Estamos divididos, totalmente polarizados. Vemos las cosas evidentes desde ópticas muy distintas. Ya no hay diálogo ni confianza. ¿Hemos volado todos los puentes?
Hay realidades importantes que no vienen solas: hay que cultivarlas, cuidarlas, protegerlas; la falta de riego las agosta. Con el calor que está haciendo, nos puede pasar que descuidemos el riego de una maceta. Al poco tiempo -escasos días- encontraremos la planta muerta. Ha sido un pequeño descuido, sí, pero suficiente.
Mientras los católicos de este país celebramos fiestas importantes -hoy la del Corpus Christi-, vemos cómo se va caldeando el ambiente social y político. Estamos divididos, totalmente polarizados. Vemos las cosas evidentes desde ópticas muy distintas. Ya no hay diálogo ni confianza. ¿Hemos volado todos los puentes? El difunto papa Francisco afirmaba que la tercera guerra mundial ha estallado. El mundo sufre, la paz se esfuma, las claras injusticias cada vez encuentran mayores disfraces: lo justo aparece como injusto, como derecho, mientras el mal es aplaudido como bien.
Pero hay esperanza. Dios acampa entre nosotros; es como el mantenedor de un edificio que va reparando un sinfín de averías. No para, no se cansa, no tiene amor propio ni soberbia y, aunque lo echamos de nuestras vidas, hogares, espacios… sigue ahí, no se marcha. El amor no se cansa.
El pueblo hebreo, en su larga travesía por el desierto, era alimentado diariamente con el maná bajado del cielo. En su recolección había unas serias limitaciones: cada persona debía recoger solo lo necesario para un día, aproximadamente un gómer por cabeza. Si alguien intentaba guardar más de lo indicado, el maná se echaba a perder y criaba gusanos. El maná no caía en sábado (Shabat), día sagrado de descanso. Por eso, el sexto día debían recoger el doble y, curiosamente, esa porción extra no se descomponía. Y, por último, el maná aparecía con el rocío de la mañana y debía recogerse antes de que el sol lo derritiera.

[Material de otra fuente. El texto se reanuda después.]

(** [icbi] drops the whole set of the address, not only its line. *)
Lemma ICache_Invalidate_ok s a : inv None s -> 0 <= a ->
  let set := set_of (line_of a) in
  exists s', ICache_Invalidate a s = Done tt s' /\ inv None s' /\ memory s' = memory s /\
    forall x, block_ok (memory s) x 1 ->
      view s' x = if set_of (line_of x) =? set then mem_byte (memory s) x else view s x.
Proof.
  intros Hs Ha set. pose proof (inv_mem _ _ Hs) as Hm. pose proof (set_of_range (line_of a)) as Hset. fold set in Hset.
  assert (Eset : (a .>> 5) .& 0x7f = set).
  { rewrite land_set. unfold set, set_of, line_of. f_equal. Z.div_mod_to_equations; lia. }
  unfold ICache_Invalidate. rewrite Eset.
  destruct (Invalidate_ways_ok set [0; 1; 2; 3; 4; 5; 6; 7] s Hs Hset ltac:(repeat constructor; lia) s (i_tables _ _ Hs)
    eq_refl eq_refl eq_refl) as (t & E & H1 & H2 & H3 & H4 & H5 & H6 & H7 & H8).
  rewrite (mbind_done _ _ _ _ _ E). eexists. split; [reflexivity|].
  match goal with |- inv None ?t /\ _ => set (s' := t) end.
  assert (Hlw : forall l, line_ok (memory s) l -> lw s' l = if set_of l =? set then 0xff else lw s l).
  { intros l Hl. change (lw s' l) with (lw t l). rewrite H8 by done. destruct (Z.eqb_spec (set_of l) set); [|done]. cbn [andb].
    destruct (in_ways s [0; 1; 2; 3; 4; 5; 6; 7] l) eqn:Ei; [done|].
    destruct (Z.eq_dec (lw s l) 0xff) as [|Hne]; [done|]. exfalso.
    destruct (i_lookup _ _ Hs l Hl Hne) as (Hr & _). apply not_true_iff_false in Ei. apply Ei. apply existsb_exists.
    exists (lw s l). split; [cbn; lia|apply Z.eqb_refl]. }
  assert (Hval : forall set', valid_of (cache s') set' = if set' =? set then 0 else valid_of (cache s) set').
  { intros set'. transitivity (valid_of (put_valid set 0 (cache t)) set'); [done|]. rewrite valid_of_put_valid.
    unfold valid_of. by rewrite H6. }
  assert (Hmod : forall set', modified_of (cache s') set' = if set' =? set then 0 else modified_of (cache s) set').
  { intros set'. unfold s'. cbn [cache set_cache]. rewrite modified_of_put_modified. destruct (_ =? _); [done|].
    transitivity (modified_of (cache t) set'); [done|]. unfold modified_of. by rewrite H7. }
  assert (Hdat : forall set' way', line_data (cache s') set' way' = line_data (cache s) set' way')
    by (intros; unfold line_data; change (data (cache s')) with (data (cache t)); by rewrite H3).
  assert (Hadr : forall set' way', line_addr (cache s') set' way' = line_addr (cache s) set' way')
    by (intros; unfold line_addr; change (addrs (cache s')) with (addrs (cache t)); by rewrite H4).
  assert (Em : memory s' = memory s) by exact H2.
  split; [|split; [done|]].
  - constructor; rewrite ?Em.
    + exact H1.
    + intros set'. rewrite Hval. destruct (_ =? _); [done|apply Hs].
    + intros set'. unfold plru_of. change (plru (cache s')) with (plru (cache t)). rewrite H5. apply Hs.
    + intros set' way'. rewrite Hdat. apply Hs.
    + intros l Hl. rewrite Hlw, Hval, Hadr by done.
      destruct (Z.eqb_spec (set_of l) set); [by intros []|]. exact (i_lookup _ _ Hs l Hl).
    + intros set' way' ??. rewrite Hval, Hadr. destruct (Z.eqb_spec set' set) as [|Hne]; [by rewrite Z.testbit_0_l|].
      intros Hb _. destruct (i_lines _ _ Hs set' way' ltac:(done) ltac:(done) Hb ltac:(done)) as (Hl & Es & Ew).
      do 2 (split; [done|]). rewrite Hlw, Es by done. by rewrite (proj2 (Z.eqb_neq _ _) Hne).
    + intros set' way' ??. rewrite Hval, Hmod, Hadr, Hdat. destruct (_ =? _); [by rewrite Z.testbit_0_l|].
      by apply (i_clean _ _ Hs).
  - intros x Hx. pose proof (line_of_ok _ _ Hm Hx). unfold view. rewrite Hlw, Em, Hdat by done.
    destruct (Z.eqb_spec (set_of (line_of x)) set); [done|]. done.
Qed.

(** ** The specification

    Two memories: what the program sees, and what the hardware behind the cache
    sees.  The second lags behind the first: at any access it may catch up at
    some addresses (a line is written back), and it does at the lines of
    [Store], [Flush] and [FlushAll].  [Invalidate] and [Reset] go the other way.
    Functions are compared on the addresses that exist. *)

Inductive cache_op :=
  | OpRead (a : Z) (len : nat) (locked : bool)
  | OpWrite (a : Z) (bytes : list Z) (locked : bool)
  | OpTouch (a : Z)
  | OpStore (a : Z)
  | OpFlush (a : Z)
  | OpInvalidate (a : Z)
  | OpIcbi (a : Z)
  | OpFlushAll
  | OpReset.

Definition exec (o : cache_op) : M CacheSys (list Z) :=
  match o with
  | OpRead a len locked => Read a (replicate len 0) locked
  | OpWrite a bytes locked => Write a bytes locked ;;; mret []
  | OpTouch a => Touch a false ;;; mret []
  | OpStore a => Store a ;;; mret []
  | OpFlush a => Flush a ;;; mret []
  | OpInvalidate a => Invalidate a ;;; mret []
  | OpIcbi a => ICache_Invalidate a ;;; mret []
  | OpFlushAll => FlushAll ;;; mret []
  | OpReset => Cache_Reset ;;; mret []
  end.
Fixpoint exec_all (os : list cache_op) : M CacheSys (list (list Z)) :=
  match os with [] => mret [] | o :: os' => r <- exec o ;; rs <- exec_all os' ;; mret (r :: rs) end.

(** The operations whose addresses exist. *)
Definition op_ok (m : MemoryManager) (o : cache_op) : Prop :=
  match o with
  | OpRead a len _ => block_ok m a (Z.of_nat len)
  | OpWrite a bytes _ => block_ok m a (Z.of_nat (length bytes)) /\ Forall is_u8 bytes
  | OpTouch a | OpStore a | OpFlush a | OpInvalidate a | OpIcbi a => block_ok m a 1
  | OpFlushAll | OpReset => True
  end.

Record two_views := TwoViews { seen : Z -> Z; behind : Z -> Z }.

Definition agree (good : Z -> Prop) (f g : Z -> Z) : Prop := forall x, good x -> f x = g x.
(** What the hardware sees after an access that may have written lines back. *)
Definition caught_up (good : Z -> Prop) (v v' : two_views) : Prop :=
  forall x, good x -> behind v' x = behind v x \/ behind v' x = seen v x \/ behind v' x = seen v' x.

Inductive spec_step (good : Z -> Prop) : cache_op -> two_views -> list Z -> two_views -> Prop :=
  | SpecRead a len locked v v' :
      agree good (seen v') (seen v) -> caught_up good v v' ->
      spec_step good (OpRead a len locked) v (bytes_from (seen v) a len) v'
  | SpecWrite a bytes locked v v' :
      agree good (seen v') (patch (seen v) a bytes) -> caught_up good v v' ->
      spec_step good (OpWrite a bytes locked) v [] v'
  | SpecTouch a v v' :
      agree good (seen v') (seen v) -> caught_up good v v' -> spec_step good (OpTouch a) v [] v'
  | SpecStore a v v' :
      agree good (seen v') (seen v) ->
      agree good (behind v') (fun x => if line_of x =? line_of a then seen v x else behind v x) ->
      spec_step good (OpStore a) v [] v'
  | SpecFlush a v v' :
      agree good (seen v') (seen v) ->
      agree good (behind v') (fun x => if line_of x =? line_of a then seen v x else behind v x) ->
      spec_step good (OpFlush a) v [] v'
  | SpecInvalidate a v v' :
      agree good (seen v') (fun x => if line_of x =? line_of a then behind v x else seen v x) ->
      agree good (behind v') (behind v) -> spec_step good (OpInvalidate a) v [] v'
  | SpecIcbi a v v' :
      agree good (seen v') (fun x => if set_of (line_of x) =? set_of (line_of a) then behind v x else seen v x) ->
      agree good (behind v') (behind v) -> spec_step good (OpIcbi a) v [] v'
  | SpecFlushAll v v' :
      agree good (seen v') (seen v) -> agree good (behind v') (seen v) -> spec_step good OpFlushAll v [] v'
  | SpecReset v v' :
      agree good (seen v') (behind v) -> agree good (behind v') (behind v) -> spec_step good OpReset v [] v'.

Inductive spec_run (good : Z -> Prop) : list cache_op -> two_views -> list (list Z) -> two_views -> Prop :=
  | SpecDone v : spec_run good [] v [] v
  | SpecMore o os v r v' rs v'' :
      spec_step good o v r v' -> spec_run good os v' rs v'' -> spec_run good (o :: os) v (r :: rs) v''.

(** The two memories of a state of the cache. *)
Definition views (s : CacheSys) : two_views := TwoViews (view s) (mem_byte (memory s)).
Definition good (s : CacheSys) (x : Z) : Prop := block_ok (memory s) x 1.

Lemma keeps_caught_up s s' : keeps s s' -> caught_up (good s) (views s) (views s').
Proof. intros Hk x Hx. destruct (k_memory _ _ Hk x Hx); auto. Qed.

Lemma op_ok_blocks s s' o : same_blocks s s' -> op_ok (memory s) o -> op_ok (memory s') o.
Proof. intros Hb. destruct o; simpl; try done; try apply Hb. intros [? ?]. split; [by apply Hb|done]. Qed.

Lemma same_memory_blocks s s' : memory s' = memory s -> same_blocks s s'.
Proof. intros E x n. by rewrite E. Qed.

(** The simulation: a step of the cache is a step of the specification. *)
Lemma exec_step o s : inv None s -> op_ok (memory s) o ->
  exists r s', exec o s = Done r s' /\ inv None s' /\ same_blocks s s' /\ spec_step (good s) o (views s) r (views s').
Proof.
  intros Hs Ho. destruct o as [a len lk|a bs lk|a|a|a|a|a| |]; cbn [exec op_ok] in *.
  - unfold Read. destruct (Read_loop_ok (length (replicate len 0)) a (replicate len 0) lk s Hs)
      as (s' & E & Hs' & Hk); rewrite ?length_replicate in *; [done..|].
    eexists _, s'. split; [exact E|]. do 2 (split; [done || apply Hk|]).
    constructor; [exact (k_view _ _ Hk)|by apply keeps_caught_up].
  - destruct Ho as [Hb Hu]. destruct (Write_loop_ok (length bs) a bs lk s Hs Hb Hu (le_n _)) as (s' & E & Hw).
    eexists [], s'. rewrite (mbind_done _ _ _ _ _ E). split; [done|]. do 2 (split; [apply Hw|]).
    constructor; [exact (w_view _ _ _ _ Hw)|]. intros x Hx. exact (w_memory _ _ _ _ Hw x Hx).
  - destruct (Touch_ok s a false Hs Ho) as (s' & E & Hs' & Hk). eexists [], s'. rewrite (mbind_done _ _ _ _ _ E).
    split; [done|]. do 2 (split; [done || apply Hk|]). constructor; [exact (k_view _ _ Hk)|by apply keeps_caught_up].
  - destruct (Store_ok s a Hs Ho) as (s' & E & (Hs' & Hk) & Hm). eexists [], s'. rewrite (mbind_done _ _ _ _ _ E).
    split; [done|]. do 2 (split; [done || apply Hk|]). constructor; [exact (k_view _ _ Hk)|exact Hm].
  - destruct (Flush_ok s a Hs Ho) as (s' & E & (Hs' & Hk) & _ & Hm). eexists [], s'. rewrite (mbind_done _ _ _ _ _ E).
    split; [done|]. do 2 (split; [done || apply Hk|]). constructor; [exact (k_view _ _ Hk)|exact Hm].
  - destruct (Invalidate_ok s a Hs Ho) as (s' & E & Hs' & Em & _ & Hv). eexists [], s'. rewrite (mbind_done _ _ _ _ _ E).
    split; [done|]. split; [done|]. split; [by apply same_memory_blocks|].
    constructor; [exact Hv|]. intros x _. simpl. by rewrite Em.
  - destruct (ICache_Invalidate_ok s a Hs) as (s' & E & Hs' & Em & Hv).
    { by apply (block_range _ _ _ (inv_mem _ _ Hs) Ho). }
    eexists [], s'. rewrite (mbind_done _ _ _ _ _ E). split; [done|]. split; [done|].
    split; [by apply same_memory_blocks|]. constructor; [exact Hv|]. intros x _. simpl. by rewrite Em.
  - destruct (FlushAll_ok s Hs) as (s' & E & (Hs' & Hk) & Hm). eexists [], s'. rewrite (mbind_done _ _ _ _ _ E).
    split; [done|]. do 2 (split; [done || apply Hk|]). constructor; [exact (k_view _ _ Hk)|].
    intros x Hx. simpl. rewrite (Hm x Hx). by apply Hk.
  - destruct (Reset_ok s (i_tables _ _ Hs) (i_data _ _ Hs)) as (s' & E & Hs' & Em & Hv). eexists [], s'.
    rewrite (mbind_done _ _ _ _ _ E). split; [done|]. split; [done|]. split; [by apply same_memory_blocks|].
    constructor; [exact Hv|]. intros x _. simpl. by rewrite Em.
Qed.

(** The lines the program has written and not stored or flushed since; a line can
    have left the cache without being taken out of this list. *)
Definition written_lines (a : Z) (bytes : list Z) : list Z := map (fun i => line_of (a + Z.of_nat i)) (seq 0 (length bytes)).
Definition dirty_after (o : cache_op) (dirty : list Z) : list Z :=
  match o with
  | OpWrite a bytes _ => written_lines a bytes ++ dirty
  | OpStore a | OpFlush a => filter (fun l => l <> line_of a) dirty
  | OpFlushAll => []
  | _ => dirty
  end.
(** An operation that drops no written line: [Invalidate] is about one line, [icbi]
    about the set of a line, [Reset] about all of them. *)
Definition coherent (dirty : list Z) (o : cache_op) : Prop :=
  match o with
  | OpInvalidate a => line_of a ∉ dirty
  | OpIcbi a => Forall (fun l => set_of l <> set_of (line_of a)) dirty
  | OpReset => dirty = []
  | _ => True
  end.
Fixpoint coherent_run (dirty : list Z) (os : list cache_op) : Prop :=
  match os with [] => True | o :: os' => coherent dirty o /\ coherent_run (dirty_after o dirty) os' end.
(** Outside those lines the hardware sees what the program sees. *)
Definition clean_outside (good : Z -> Prop) (dirty : list Z) (v : two_views) : Prop :=
  forall x, good x -> line_of x ∉ dirty -> behind v x = seen v x.

(** A flat memory. *)
Definition flat_step (o : cache_op) (f : Z -> Z) : list Z * (Z -> Z) :=
  match o with
  | OpRead a len _ => (bytes_from f a len, f)
  | OpWrite a bytes _ => ([], patch f a bytes)
  | _ => ([], f)
  end.
Fixpoint flat_results (os : list cache_op) (f : Z -> Z) : list (list Z) :=
  match os with
  | [] => []
  | o :: os' => let '(r, f') := flat_step o f in r :: flat_results os' f'
  end.

(** The addresses of a block are among the good ones. *)
Lemma bytes_from_agree m f g a n : block_ok m a (Z.of_nat n) -> agree (fun x => block_ok m x 1) f g ->
  bytes_from f a n = bytes_from g a n.
Proof. intros Hb Ha. apply bytes_from_ext. intros x Hx. apply Ha. eapply block_ok_sub; [exact Hb|lia..]. Qed.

La eucaristía es nuestro maná, nuestro alimento. Es la que conserva el amor, lo acrecienta y alimenta. Sin ella, todo se torna desértico, sin vida. Es también quien realiza la unidad. Decía san Juan Pablo II que la Iglesia vive de la eucaristía. La imagen de un pan compuesto por la suma de muchos granos de trigo estimula a sumar, a unir fuerzas, a desaparecer personalmente en pos de un bien mayor.
Nos dice san Pablo: “Hermanos: yo he recibido una tradición, que procede del Señor y que, a mi vez, os he transmitido: que el Señor Jesús, en la noche en que iba a ser entregado, tomó pan y, pronunciando la Acción de Gracias, lo partió y dijo: Esto es mi cuerpo, que se entrega por vosotros. Haced esto en memoria mía”. Por nuestras ciudades y pueblos hoy procesiona no una imagen, sino el mismo Jesús, escondido bajo la apariencia de pan. Él es nuestro alimento, su presencia es una bendición: pasa mirándote, amándote, redimiéndote.
Correspondamos a su amor acompañándole en la procesión, visitando el sagrario. Decía san Josemaría: “Y Él se esconde viniendo bajo el aspecto del Pan y del vino, se esconde en las especies sacramentales. Decidle muchas veces, con un acto de fe que os salga de dentro: Señor, creo que estás ahí realmente presente, con tu cuerpo, con tu sangre, con tu alma, con tu divinidad. Señor, sé que vives, que estás ahí escondido por Amor. Yo vendré a hacerte un rato de compañía todos los días”.
El pan bajado del cielo -la eucaristía, Cristo entregado por amor- es el maná que alimenta nuestro corazón, que lo ablanda, purifica y renueva. Es puro amor entregado. Vamos a alimentarnos de Él; así seremos capaces de amar y perdonar, de encontrar y valorar lo que nos une, de dialogar.
Gracias a Dios -decía Benedicto XVI-: “Quiero afirmar con alegría que la Iglesia vive hoy una primavera eucarística: ¡cuántas personas se detienen en silencio ante el Sagrario para entablar una conversación de amor con Jesús! Es consolador saber que no pocos grupos de jóvenes han redescubierto la belleza de orar en adoración delante del Santísimo Sacramento”. De esa presencia escondida surgen nuevos matrimonios cristianos abiertos a la vida, se recomponen otros que estaban agrietados, nacen propósitos de perdón, de entrega a los demás, de reconciliación.
Si nos cuesta amar, si tenemos un corazón endurecido por el egoísmo y el pecado, acudamos a la fuente del amor: a Jesús sacramentado.